## What you need to do
Pick out all lines with the word "Require" from the records that follow.

### The records ###

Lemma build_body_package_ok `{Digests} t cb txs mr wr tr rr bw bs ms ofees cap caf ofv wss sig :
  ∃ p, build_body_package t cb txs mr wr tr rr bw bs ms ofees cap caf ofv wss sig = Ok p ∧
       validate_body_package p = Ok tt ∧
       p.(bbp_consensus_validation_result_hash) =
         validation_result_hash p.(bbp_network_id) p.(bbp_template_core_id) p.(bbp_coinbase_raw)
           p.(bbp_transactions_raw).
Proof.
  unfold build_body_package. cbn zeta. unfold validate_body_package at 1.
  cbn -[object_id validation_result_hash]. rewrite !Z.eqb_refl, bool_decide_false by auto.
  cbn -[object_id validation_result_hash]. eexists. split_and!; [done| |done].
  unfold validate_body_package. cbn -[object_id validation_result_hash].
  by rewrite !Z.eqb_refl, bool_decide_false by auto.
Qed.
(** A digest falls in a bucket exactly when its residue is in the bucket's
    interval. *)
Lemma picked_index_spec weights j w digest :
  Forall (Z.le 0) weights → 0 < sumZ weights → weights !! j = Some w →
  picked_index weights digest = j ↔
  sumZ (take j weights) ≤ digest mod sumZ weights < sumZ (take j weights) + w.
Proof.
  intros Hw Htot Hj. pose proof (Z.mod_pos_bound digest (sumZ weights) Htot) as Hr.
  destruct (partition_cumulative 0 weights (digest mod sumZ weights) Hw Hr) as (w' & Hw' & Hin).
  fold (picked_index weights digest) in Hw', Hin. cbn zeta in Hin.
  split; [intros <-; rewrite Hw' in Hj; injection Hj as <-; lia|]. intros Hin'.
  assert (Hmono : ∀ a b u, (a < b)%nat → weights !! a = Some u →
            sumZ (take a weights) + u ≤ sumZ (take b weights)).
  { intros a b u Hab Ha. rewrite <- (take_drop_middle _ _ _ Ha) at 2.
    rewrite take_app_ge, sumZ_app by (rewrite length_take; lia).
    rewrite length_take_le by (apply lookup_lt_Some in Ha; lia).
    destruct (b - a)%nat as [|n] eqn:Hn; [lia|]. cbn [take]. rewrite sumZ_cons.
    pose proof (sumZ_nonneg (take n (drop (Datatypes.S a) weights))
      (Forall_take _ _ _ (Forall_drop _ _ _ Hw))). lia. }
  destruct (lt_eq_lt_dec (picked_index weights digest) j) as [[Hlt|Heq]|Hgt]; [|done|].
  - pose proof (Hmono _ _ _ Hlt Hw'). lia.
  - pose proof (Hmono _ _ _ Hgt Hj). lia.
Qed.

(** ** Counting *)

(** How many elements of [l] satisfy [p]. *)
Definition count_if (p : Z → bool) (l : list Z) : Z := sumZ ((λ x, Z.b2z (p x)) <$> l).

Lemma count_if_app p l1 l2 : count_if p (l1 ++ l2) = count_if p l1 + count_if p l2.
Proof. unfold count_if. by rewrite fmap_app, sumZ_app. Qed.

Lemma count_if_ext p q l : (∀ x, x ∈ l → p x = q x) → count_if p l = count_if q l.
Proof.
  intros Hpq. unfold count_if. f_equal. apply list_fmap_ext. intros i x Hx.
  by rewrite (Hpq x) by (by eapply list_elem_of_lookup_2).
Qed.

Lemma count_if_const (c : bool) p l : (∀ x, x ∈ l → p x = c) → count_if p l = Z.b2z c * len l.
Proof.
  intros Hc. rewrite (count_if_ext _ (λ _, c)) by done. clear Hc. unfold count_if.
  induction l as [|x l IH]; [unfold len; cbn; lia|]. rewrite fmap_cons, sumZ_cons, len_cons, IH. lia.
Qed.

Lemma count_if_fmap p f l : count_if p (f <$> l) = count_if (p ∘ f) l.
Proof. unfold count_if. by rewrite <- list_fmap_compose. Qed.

###
### The records ###

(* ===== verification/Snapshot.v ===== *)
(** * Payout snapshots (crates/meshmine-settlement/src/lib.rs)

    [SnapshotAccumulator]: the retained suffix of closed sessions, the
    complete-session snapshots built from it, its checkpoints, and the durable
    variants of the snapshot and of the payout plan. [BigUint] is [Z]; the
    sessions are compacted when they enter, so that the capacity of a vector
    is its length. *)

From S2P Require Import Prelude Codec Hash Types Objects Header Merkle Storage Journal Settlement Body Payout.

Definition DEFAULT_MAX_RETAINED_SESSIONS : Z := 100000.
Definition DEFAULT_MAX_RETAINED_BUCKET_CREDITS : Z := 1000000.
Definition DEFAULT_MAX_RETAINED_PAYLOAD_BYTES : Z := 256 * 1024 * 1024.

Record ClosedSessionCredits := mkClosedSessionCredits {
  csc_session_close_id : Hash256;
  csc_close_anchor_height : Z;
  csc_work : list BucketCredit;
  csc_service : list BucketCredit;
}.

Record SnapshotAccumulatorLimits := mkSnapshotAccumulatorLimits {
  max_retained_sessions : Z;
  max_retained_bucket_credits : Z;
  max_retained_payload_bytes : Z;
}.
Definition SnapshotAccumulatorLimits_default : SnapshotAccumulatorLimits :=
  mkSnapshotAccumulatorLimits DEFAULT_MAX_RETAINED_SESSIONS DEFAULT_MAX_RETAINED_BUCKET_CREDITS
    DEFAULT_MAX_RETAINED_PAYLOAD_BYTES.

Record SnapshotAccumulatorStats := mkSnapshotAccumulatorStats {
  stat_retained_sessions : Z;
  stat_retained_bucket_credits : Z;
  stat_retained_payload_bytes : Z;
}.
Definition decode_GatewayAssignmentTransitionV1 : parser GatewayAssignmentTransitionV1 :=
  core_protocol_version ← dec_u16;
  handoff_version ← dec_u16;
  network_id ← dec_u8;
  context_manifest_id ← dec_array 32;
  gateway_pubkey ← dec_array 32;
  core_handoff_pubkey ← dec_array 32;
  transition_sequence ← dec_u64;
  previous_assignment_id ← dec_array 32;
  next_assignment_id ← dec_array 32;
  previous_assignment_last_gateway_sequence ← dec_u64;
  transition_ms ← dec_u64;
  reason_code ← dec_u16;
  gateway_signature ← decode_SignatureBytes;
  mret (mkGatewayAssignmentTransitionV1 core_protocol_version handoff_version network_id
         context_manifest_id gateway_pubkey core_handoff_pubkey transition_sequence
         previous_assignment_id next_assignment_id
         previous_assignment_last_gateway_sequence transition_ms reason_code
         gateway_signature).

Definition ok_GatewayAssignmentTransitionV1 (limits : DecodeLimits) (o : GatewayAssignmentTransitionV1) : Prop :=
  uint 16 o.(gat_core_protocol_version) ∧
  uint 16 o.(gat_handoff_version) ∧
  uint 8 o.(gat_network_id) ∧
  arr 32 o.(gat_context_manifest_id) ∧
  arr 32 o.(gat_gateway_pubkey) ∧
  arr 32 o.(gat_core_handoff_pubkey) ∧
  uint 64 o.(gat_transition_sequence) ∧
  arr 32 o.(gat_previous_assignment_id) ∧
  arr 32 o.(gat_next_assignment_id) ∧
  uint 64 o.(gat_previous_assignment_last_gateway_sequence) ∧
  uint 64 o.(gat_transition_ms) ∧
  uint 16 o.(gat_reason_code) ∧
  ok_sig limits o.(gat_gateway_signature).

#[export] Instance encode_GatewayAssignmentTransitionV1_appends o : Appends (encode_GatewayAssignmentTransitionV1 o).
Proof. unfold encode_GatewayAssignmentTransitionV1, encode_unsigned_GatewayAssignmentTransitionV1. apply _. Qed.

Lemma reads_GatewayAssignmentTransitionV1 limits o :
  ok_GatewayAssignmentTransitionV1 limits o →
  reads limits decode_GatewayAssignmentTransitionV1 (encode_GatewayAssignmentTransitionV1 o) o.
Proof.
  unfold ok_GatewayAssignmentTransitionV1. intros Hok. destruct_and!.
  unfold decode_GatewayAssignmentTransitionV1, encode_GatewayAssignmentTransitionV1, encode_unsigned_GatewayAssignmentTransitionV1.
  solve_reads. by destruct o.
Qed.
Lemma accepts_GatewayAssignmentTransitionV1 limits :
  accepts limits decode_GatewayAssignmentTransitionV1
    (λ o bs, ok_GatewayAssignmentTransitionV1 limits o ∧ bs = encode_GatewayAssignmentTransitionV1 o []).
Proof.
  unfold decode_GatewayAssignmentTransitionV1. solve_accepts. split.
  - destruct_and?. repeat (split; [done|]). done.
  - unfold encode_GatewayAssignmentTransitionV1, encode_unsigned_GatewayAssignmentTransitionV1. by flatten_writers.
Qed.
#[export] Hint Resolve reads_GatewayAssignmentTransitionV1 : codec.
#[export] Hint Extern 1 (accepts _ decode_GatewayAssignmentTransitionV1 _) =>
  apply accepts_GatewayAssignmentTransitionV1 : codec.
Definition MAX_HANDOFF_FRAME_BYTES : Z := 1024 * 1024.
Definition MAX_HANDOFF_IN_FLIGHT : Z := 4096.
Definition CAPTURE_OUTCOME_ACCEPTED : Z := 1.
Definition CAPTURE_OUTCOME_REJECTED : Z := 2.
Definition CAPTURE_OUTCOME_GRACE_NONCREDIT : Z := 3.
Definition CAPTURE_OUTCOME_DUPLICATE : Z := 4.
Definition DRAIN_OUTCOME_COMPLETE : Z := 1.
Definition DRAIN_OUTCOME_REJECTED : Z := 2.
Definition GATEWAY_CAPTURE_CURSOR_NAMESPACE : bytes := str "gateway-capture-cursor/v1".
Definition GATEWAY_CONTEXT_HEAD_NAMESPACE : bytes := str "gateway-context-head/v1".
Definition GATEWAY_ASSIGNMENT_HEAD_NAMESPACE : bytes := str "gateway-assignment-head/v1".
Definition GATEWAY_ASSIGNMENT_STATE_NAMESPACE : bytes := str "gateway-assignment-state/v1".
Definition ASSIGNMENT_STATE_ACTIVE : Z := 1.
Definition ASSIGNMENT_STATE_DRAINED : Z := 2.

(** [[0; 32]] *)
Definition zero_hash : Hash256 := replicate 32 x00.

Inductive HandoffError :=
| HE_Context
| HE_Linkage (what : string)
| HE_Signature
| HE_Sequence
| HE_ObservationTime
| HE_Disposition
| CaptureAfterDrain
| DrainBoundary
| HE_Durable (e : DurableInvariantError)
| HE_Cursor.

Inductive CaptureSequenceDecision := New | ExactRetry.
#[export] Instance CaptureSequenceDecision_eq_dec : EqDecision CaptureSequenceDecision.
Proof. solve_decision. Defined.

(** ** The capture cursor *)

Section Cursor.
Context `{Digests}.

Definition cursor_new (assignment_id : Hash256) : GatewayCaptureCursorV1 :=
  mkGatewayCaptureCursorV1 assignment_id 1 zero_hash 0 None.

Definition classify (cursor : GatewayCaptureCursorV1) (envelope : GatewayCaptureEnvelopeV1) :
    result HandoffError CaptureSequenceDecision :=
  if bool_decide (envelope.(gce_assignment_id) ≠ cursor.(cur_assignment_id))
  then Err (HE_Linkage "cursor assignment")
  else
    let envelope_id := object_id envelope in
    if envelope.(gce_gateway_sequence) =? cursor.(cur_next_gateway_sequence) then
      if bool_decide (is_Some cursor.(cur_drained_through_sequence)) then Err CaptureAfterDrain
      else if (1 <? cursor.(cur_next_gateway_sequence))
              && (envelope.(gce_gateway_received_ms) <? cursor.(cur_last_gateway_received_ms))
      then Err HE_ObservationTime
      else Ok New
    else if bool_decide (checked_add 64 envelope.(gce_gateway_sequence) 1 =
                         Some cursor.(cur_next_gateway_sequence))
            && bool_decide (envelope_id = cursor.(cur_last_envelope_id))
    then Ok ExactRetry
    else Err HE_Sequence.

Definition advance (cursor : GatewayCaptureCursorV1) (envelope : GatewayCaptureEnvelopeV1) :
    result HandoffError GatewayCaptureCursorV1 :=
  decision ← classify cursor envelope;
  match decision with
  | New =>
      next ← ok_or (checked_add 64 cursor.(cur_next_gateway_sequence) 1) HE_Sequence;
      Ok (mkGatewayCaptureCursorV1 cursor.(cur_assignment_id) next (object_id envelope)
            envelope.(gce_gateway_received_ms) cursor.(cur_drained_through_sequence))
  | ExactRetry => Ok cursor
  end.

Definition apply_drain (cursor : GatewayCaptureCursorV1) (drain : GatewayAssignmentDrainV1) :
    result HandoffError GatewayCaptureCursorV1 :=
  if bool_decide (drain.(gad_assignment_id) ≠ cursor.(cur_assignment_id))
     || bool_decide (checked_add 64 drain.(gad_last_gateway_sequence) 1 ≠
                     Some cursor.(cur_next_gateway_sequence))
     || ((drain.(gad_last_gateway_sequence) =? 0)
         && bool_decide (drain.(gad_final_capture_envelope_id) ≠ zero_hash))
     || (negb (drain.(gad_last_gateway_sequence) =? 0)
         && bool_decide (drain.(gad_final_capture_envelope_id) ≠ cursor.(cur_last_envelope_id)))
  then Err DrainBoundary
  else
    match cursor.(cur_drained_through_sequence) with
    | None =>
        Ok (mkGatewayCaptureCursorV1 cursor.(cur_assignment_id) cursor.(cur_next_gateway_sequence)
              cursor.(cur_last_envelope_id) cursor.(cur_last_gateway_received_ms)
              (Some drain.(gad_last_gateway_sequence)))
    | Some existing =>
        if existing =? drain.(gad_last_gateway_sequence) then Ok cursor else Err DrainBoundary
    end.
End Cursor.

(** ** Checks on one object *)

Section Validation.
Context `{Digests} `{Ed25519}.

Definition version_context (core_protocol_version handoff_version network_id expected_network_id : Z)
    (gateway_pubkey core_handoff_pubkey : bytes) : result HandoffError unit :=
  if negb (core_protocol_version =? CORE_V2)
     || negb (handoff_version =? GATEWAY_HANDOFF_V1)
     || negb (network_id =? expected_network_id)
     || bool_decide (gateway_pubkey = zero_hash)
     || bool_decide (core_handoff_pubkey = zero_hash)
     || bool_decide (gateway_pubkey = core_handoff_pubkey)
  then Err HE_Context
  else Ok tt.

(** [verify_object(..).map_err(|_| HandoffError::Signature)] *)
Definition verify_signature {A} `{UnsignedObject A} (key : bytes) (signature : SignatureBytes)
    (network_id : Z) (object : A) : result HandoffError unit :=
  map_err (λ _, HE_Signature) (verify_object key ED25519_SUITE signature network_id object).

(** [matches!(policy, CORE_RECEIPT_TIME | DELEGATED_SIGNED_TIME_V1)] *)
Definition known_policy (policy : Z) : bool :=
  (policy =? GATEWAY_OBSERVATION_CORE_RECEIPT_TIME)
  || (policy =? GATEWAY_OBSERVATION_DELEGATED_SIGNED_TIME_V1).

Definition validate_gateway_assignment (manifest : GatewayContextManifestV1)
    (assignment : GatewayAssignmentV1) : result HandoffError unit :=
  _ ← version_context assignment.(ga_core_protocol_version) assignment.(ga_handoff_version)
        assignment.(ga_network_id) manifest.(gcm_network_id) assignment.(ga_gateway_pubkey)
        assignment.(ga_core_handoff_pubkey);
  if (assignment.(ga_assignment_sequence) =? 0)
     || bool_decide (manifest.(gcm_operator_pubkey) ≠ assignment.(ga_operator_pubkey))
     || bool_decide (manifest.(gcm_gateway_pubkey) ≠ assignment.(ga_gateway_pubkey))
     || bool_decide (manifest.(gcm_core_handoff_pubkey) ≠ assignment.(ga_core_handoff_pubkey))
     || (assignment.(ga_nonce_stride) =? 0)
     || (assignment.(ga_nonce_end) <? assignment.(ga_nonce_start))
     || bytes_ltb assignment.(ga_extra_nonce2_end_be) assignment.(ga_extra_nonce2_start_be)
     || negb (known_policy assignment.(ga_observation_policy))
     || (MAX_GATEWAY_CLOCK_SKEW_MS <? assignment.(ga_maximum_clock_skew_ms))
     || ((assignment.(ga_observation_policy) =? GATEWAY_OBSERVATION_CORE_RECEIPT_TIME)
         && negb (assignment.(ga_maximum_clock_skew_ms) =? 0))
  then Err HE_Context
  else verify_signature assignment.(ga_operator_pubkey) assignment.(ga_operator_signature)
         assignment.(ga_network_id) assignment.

###
### The records ###

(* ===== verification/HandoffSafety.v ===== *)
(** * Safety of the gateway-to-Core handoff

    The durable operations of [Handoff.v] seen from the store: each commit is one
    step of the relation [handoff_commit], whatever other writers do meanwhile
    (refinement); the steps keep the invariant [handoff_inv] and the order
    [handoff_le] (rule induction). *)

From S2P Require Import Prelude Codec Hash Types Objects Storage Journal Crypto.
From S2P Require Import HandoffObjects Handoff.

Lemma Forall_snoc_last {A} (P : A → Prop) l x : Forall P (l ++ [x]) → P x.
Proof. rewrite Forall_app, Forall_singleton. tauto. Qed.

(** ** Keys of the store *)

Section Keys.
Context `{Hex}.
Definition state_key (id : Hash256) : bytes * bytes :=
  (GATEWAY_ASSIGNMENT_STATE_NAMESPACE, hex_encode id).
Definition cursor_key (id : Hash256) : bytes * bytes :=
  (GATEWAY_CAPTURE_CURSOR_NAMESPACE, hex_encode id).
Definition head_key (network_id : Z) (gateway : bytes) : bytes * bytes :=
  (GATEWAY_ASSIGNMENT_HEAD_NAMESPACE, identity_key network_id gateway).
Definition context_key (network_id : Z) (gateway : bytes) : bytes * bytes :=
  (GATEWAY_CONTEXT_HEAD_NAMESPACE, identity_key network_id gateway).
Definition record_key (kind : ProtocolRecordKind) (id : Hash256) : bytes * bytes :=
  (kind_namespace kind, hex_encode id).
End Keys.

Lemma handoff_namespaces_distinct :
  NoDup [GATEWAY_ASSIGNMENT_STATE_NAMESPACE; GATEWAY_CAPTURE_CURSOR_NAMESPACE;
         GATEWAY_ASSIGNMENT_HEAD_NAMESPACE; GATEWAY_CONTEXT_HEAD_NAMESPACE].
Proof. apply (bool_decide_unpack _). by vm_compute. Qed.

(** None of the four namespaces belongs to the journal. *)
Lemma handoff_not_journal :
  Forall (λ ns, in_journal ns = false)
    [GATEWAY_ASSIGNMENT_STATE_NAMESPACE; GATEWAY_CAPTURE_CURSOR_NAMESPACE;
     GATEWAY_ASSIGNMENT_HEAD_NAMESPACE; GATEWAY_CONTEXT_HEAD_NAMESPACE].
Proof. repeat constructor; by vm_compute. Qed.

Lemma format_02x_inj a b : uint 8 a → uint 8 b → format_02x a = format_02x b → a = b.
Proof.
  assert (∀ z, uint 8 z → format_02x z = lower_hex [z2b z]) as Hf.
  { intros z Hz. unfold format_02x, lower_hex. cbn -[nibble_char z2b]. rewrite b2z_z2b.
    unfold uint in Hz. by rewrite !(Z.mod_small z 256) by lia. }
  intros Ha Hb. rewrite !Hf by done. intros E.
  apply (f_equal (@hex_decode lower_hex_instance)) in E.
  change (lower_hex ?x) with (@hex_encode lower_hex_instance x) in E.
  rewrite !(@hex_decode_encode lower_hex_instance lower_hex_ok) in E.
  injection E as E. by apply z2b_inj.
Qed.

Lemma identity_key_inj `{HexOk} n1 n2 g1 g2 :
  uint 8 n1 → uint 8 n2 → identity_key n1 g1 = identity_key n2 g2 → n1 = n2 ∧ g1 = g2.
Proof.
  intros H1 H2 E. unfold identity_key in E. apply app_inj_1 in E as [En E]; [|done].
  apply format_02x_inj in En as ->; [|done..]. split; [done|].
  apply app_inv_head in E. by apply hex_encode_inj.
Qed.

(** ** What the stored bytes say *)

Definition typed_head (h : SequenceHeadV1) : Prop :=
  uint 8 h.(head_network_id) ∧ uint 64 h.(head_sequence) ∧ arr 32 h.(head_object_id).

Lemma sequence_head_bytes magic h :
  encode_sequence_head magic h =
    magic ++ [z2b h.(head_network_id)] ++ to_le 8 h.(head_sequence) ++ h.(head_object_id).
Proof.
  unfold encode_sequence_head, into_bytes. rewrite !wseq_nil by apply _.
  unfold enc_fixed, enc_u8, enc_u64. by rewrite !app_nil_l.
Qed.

###

## Written reply
From S2P Require Import Prelude Codec Hash Types Objects Header Merkle Storage Journal Settlement Body Payout.
From S2P Require Import Prelude Codec Hash Types Objects Storage Journal Crypto.
From S2P Require Import HandoffObjects Handoff.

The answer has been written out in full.